When you reach the line in the data below that contains "Some (logs, si, st));", please start repeating lines exactly, and stop after the line that contains "ni ← store (NextIndex rf) server (max", repeating nothing else.

*** Opening of Source material ***

(** [rf.NextIndex[server]] after a conflict reply. *)
Definition conflictNext (reply : AppendEntriesReply) (rf : Raft) : option Z :=
  let ct := aer_ConflictTerm reply in
  if negb (ct =? 0) then
    let i := countWhile (λ e, negb (Term e =? ct)) (Logs rf) in
    if (i <? length (Logs rf))%nat then
      let j := (i + countWhile (λ e, (Term e =? ct)%Z) (drop i (Logs rf)))%nat in
      e ← index (Logs rf) (Z.of_nat j);
      Some (Index e)
    else Some (aer_ConflictIndex reply)
  else Some (max (aer_ConflictIndex reply) 1).

(** [sendAppendEntries] once [Call] has returned [ok]; a lost RPC leaves the
    zero reply. *)
Definition sendAppendEntries (server : Z) (args : AppendEntriesArgs)
    (ok : bool) (reply : AppendEntriesReply) (rf : Raft) : option (Raft * bool) :=
  if CurrentTerm rf <? aer_Term reply then Some (stepDown (aer_Term reply) rf, false)
  else if aer_Term reply <? CurrentTerm rf then Some (rf, false)
  else if CurrentTerm rf =? ae_Term args then
    if aer_Success reply then
      m ← index (MatchIndex rf) server;
      mi ← store (MatchIndex rf) server
             (max m (ae_PrevLogIndex args + zlen (ae_Entries args)));
      n ← index (NextIndex rf) server;
      ni ← store (NextIndex rf) server
             (max n (ae_PrevLogIndex args + zlen (ae_Entries args) + 1));
      Some (rf <| MatchIndex := mi |> <| NextIndex := ni |>, ok)
    else if aer_Conflict reply then
      n ← index (NextIndex rf) server;
      if n =? ae_PrevLogIndex args + 1 then
        n' ← conflictNext reply rf;
        ni ← store (NextIndex rf) server n';
        Some (rf <| NextIndex := ni |>, ok)
      else Some (rf, ok)
    else Some (rf, ok)
  else Some (rf, ok).

Definition GetState (rf : Raft) : Z * bool :=
  (CurrentTerm rf, bool_decide (State rf = Leader)).

(** ** Snapshots *)

Definition CondInstallSnapshot (lastIncludedTerm lastIncludedIndex : Z)
  (snap : bytes) : bool := true.

Definition makeRaftState (upperbound : Z) (rf : Raft)
    : option (bytes * list RaftLogEntry * Z * Z) :=
  let logs := Logs rf in
  let length := zlen logs in
  let si := SnapshotLastIncludedIndex rf in
  let st := SnapshotLastIncludedTerm rf in
  '(logs, si, st) ←
    (if length =? 0 then Some (logs, si, st)
     else
       e0 ← index logs 0;
       if upperbound <=? Index e0 then Some (logs, si, st)
       else
         let startIndex := upperbound - Index e0 in
         '(si, st) ←
           (if 0 <? startIndex then
              e ← index logs (min startIndex length - 1);
              Some (Index e, Term e)
            else Some (si, st));
         logs ← slice_from logs (min startIndex length);
         Some (logs, si, st));
  let si := max si (upperbound - 1) in
  let data := gob_encode (CurrentTerm rf, logs, VotedFor rf, si, st) in
  Some (data, logs, si, st).

Definition InstallSnapshot (env : Env) (args : InstallSnapshotArg) (rf : Raft)
    : option (Raft * InstallSnapshotReply) :=
  let reply := mkISReply (CurrentTerm rf) false in
  if is_Term args <? CurrentTerm rf then Some (rf, reply)
  else
    let '(rf, _) := acceptLeader env (is_Term args) rf in
    let reply := mkISReply (isr_Term reply) true in
    if (is_LastIncludedIndex args <=? SnapshotLastIncludedIndex rf)
       || (is_LastIncludedIndex args <? SnapshotIndex (snapshotMsg rf))
    then Some (persist rf, reply)
    else
      let rf := rf <| snapshotMsg :=
        mkApplyMsg false None 0 true (is_Data args) (is_LastIncludedTerm args)
          (is_LastIncludedIndex args) |> in
      '(raftstate, logs, _, _) ← makeRaftState (is_LastIncludedIndex args + 1) rf;
      let rf := rf <| persister :=
                  SaveStateAndSnapshot raftstate (is_Data args) (persister rf) |>
        <| Logs := logs |>
        <| SnapshotLastIncludedIndex := is_LastIncludedIndex args |>
        <| SnapshotLastIncludedTerm := is_LastIncludedTerm args |> in
      let rf := rf
        <| CommitIndex := max (CommitIndex rf) (is_LastIncludedIndex args) |>
        <| LastApplied := max (LastApplied rf) (is_LastIncludedIndex args) |> in
      Some (rf, reply).

Definition sendInstallSnapshot (server : Z) (args : InstallSnapshotArg)
    (ok : bool) (reply : InstallSnapshotReply) (rf : Raft) : option (Raft * bool) :=
  if CurrentTerm rf <? isr_Term reply then Some (stepDown (isr_Term reply) rf, false)
  else if isr_Term reply <? CurrentTerm rf then Some (rf, false)
  else if (CurrentTerm rf =? is_Term args) && isr_Success reply then
    m ← index (MatchIndex rf) server;
    mi ← store (MatchIndex rf) server (max m (is_LastIncludedIndex args));
    n ← index (NextIndex rf) server;
    ni ← store (NextIndex rf) server (max n (is_LastIncludedIndex args + 1));
    Some (rf <| MatchIndex := mi |> <| NextIndex := ni |>, ok)
  else Some (rf, ok).

(** [advanceToIndex] has no caller left in the program. *)
Definition advanceToIndex (idx : Z) (rf : Raft) : option Raft :=
  if idx <=? SnapshotLastIncludedIndex rf then Some rf
  else if zlen (Logs rf) =? 0 then Some rf
  else
    e0 ← index (Logs rf) 0;
    let startIndex := idx - Index e0 in
    rf ←
      (if 0 <? startIndex then
         e ← index (Logs rf) (min startIndex (zlen (Logs rf)) - 1);
         Some (rf <| SnapshotLastIncludedIndex := Index e |>
                  <| SnapshotLastIncludedTerm := Term e |>)
       else Some rf);
    logs ← slice_from (Logs rf) (min startIndex (zlen (Logs rf)));
    Some (rf <| Logs := logs |>).

(** The service has a snapshot of everything up to [idx]. *)
Definition Snapshot (idx : Z) (snap : bytes) (rf : Raft) : option Raft :=
  if idx <? SnapshotLastIncludedIndex rf then Some rf
  else
    '(raftstate, logs, si, st) ← makeRaftState (idx + 1) rf;
    let rf := rf <| persister := SaveStateAndSnapshot raftstate snap (persister rf) |>
                 <| Logs := logs |> <| SnapshotLastIncludedIndex := si |>
                 <| SnapshotLastIncludedTerm := st |> in
    Some (rf <| CommitIndex := max (CommitIndex rf) idx |>
             <| LastApplied := max (LastApplied rf) idx |>
             <| SnapshotLastIncludedIndex := max (SnapshotLastIncludedIndex rf) idx |>).

Definition GetRaftStateSize (rf : Raft) : Z := RaftStateSize (persister rf).

(** ** Elections *)

(** Index and term of the last entry, the snapshot's when the log is empty. *)
Definition lastLog (rf : Raft) : option (Z * Z) :=
  if negb (zlen (Logs rf) =? 0)
  then e ← last_entry (Logs rf); Some (Index e, Term e)
  else Some (SnapshotLastIncludedIndex rf, SnapshotLastIncludedTerm rf).

Definition RequestVote (env : Env) (args : RequestVoteArgs) (rf : Raft)
    : option (Raft * RequestVoteReply) :=
  let reply := mkRVReply (CurrentTerm rf) false in
  if rv_Term args <? CurrentTerm rf then Some (rf, reply)
  else
    let rf := if CurrentTerm rf <? rv_Term args then stepDown (rv_Term args) rf else rf in
    if (VotedFor rf =? -1) || (VotedFor rf =? rv_CandidateId args) then
      '(lastLogIndex, lastLogTerm) ← lastLog rf;
      if rv_LastLogTerm args <? lastLogTerm then Some (rf, reply)
      else if (rv_LastLogTerm args =? lastLogTerm)
              && (rv_LastLogIndex args <? lastLogIndex) then Some (rf, reply)
      else
        Some (persist (rf <| VotedFor := rv_CandidateId args |>
                          <| LastReceive := now env |>
                          <| ElectionTimeout := randElectionTimeout (rnd env) |>),
              mkRVReply (rvr_Term reply) true)
    else Some (rf, reply).

Definition prepareElection (env : Env) (rf : Raft) : option (Raft * RequestVoteArgs) :=
  let rf := rf <| CurrentTerm := CurrentTerm rf + 1 |> <| VotedFor := me rf |>
               <| State := Candidate |> <| LastReceive := now env |>
               <| ElectionTimeout := randElectionTimeout (rnd env) |> in
  '(lastLogIndex, lastLogTerm) ← lastLog rf;
  Some (persist rf, mkRVArgs (CurrentTerm rf) (me rf) lastLogIndex lastLogTerm).

(** [sendHeartBeat]'s argument for one peer. *)
Definition heartBeatArgs (i : Z) (rf : Raft) : option AppendEntriesArgs :=
  let snap := SnapshotLastIncludedIndex rf in
  ni ← index (NextIndex rf) i;
  '(pi, pt) ←
    (if negb (zlen (Logs rf) =? 0) && (snap + 1 <? ni) then
       e ← index (Logs rf) (ni - snap - 2);
       Some (Index e, Term e)
     else Some (snap, SnapshotLastIncludedTerm rf));
  Some (mkAEArgs (CurrentTerm rf) (me rf) pi pt [] (CommitIndex rf)).

Definition sendHeartBeat (rf : Raft) : option (list Rpc) :=
  mapM (λ i, args ← heartBeatArgs i rf; Some (CallAppendEntries i args))
       (filter (λ i, i ≠ me rf) (upto (TotalNum rf))).

(** [becomeLeader]: the leader's volatile state and the first heartbeats.  The
    loops it starts, [replicateLog] for every peer and [updateCommitIndex], are
    tied to the current term. *)
Definition becomeLeader (rf : Raft) : option (Raft * list Rpc) :=
  '(lastLogIndex, _) ← lastLog rf;
  let n := length (NextIndex rf) in
  mi ← (if (n <=? length (MatchIndex rf))%nat
        then Some (imap (λ i _, if Z.of_nat i =? me rf then lastLogIndex else 0)
                        (take n (MatchIndex rf))
                   ++ drop n (MatchIndex rf))
        else None);
  let rf := rf <| MatchIndex := mi |>
               <| NextIndex := (λ _, lastLogIndex + 1) <$> NextIndex rf |> in
  calls ← sendHeartBeat rf;
  Some (rf, calls).

(** The closure variables of one run of [issueLeaderElection]. *)
Record Election := mkElection { el_args : RequestVoteArgs; votes : Z; done : bool }.

#[export] Instance eta_Election : Eta Election :=
  λ e, mkElection (el_args e) (votes e) (done e).
#[export] Instance set_votes : Setter votes.
Proof. setter. Defined.
#[export] Instance set_done : Setter done.
Proof. setter. Defined.

Definition issueLeaderElection (args : RequestVoteArgs) (rf : Raft)
    : Election * list Rpc :=
  (mkElection args 1 false,
   (λ i, CallRequestVote i args) <$> filter (λ i, i ≠ me rf) (upto (npeers rf))).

*** Close of Source material ***

Output:
         Some (logs, si, st));
  let si := max si (upperbound - 1) in
  let data := gob_encode (CurrentTerm rf, logs, VotedFor rf, si, st) in
  Some (data, logs, si, st).

Definition InstallSnapshot (env : Env) (args : InstallSnapshotArg) (rf : Raft)
    : option (Raft * InstallSnapshotReply) :=
  let reply := mkISReply (CurrentTerm rf) false in
  if is_Term args <? CurrentTerm rf then Some (rf, reply)
  else
    let '(rf, _) := acceptLeader env (is_Term args) rf in
    let reply := mkISReply (isr_Term reply) true in
    if (is_LastIncludedIndex args <=? SnapshotLastIncludedIndex rf)
       || (is_LastIncludedIndex args <? SnapshotIndex (snapshotMsg rf))
    then Some (persist rf, reply)
    else
      let rf := rf <| snapshotMsg :=
        mkApplyMsg false None 0 true (is_Data args) (is_LastIncludedTerm args)
          (is_LastIncludedIndex args) |> in
      '(raftstate, logs, _, _) ← makeRaftState (is_LastIncludedIndex args + 1) rf;
      let rf := rf <| persister :=
                  SaveStateAndSnapshot raftstate (is_Data args) (persister rf) |>
        <| Logs := logs |>
        <| SnapshotLastIncludedIndex := is_LastIncludedIndex args |>
        <| SnapshotLastIncludedTerm := is_LastIncludedTerm args |> in
      let rf := rf
        <| CommitIndex := max (CommitIndex rf) (is_LastIncludedIndex args) |>
        <| LastApplied := max (LastApplied rf) (is_LastIncludedIndex args) |> in
      Some (rf, reply).

Definition sendInstallSnapshot (server : Z) (args : InstallSnapshotArg)
    (ok : bool) (reply : InstallSnapshotReply) (rf : Raft) : option (Raft * bool) :=
  if CurrentTerm rf <? isr_Term reply then Some (stepDown (isr_Term reply) rf, false)
  else if isr_Term reply <? CurrentTerm rf then Some (rf, false)
  else if (CurrentTerm rf =? is_Term args) && isr_Success reply then
    m ← index (MatchIndex rf) server;
    mi ← store (MatchIndex rf) server (max m (is_LastIncludedIndex args));
    n ← index (NextIndex rf) server;
    ni ← store (NextIndex rf) server (max n (is_LastIncludedIndex args + 1));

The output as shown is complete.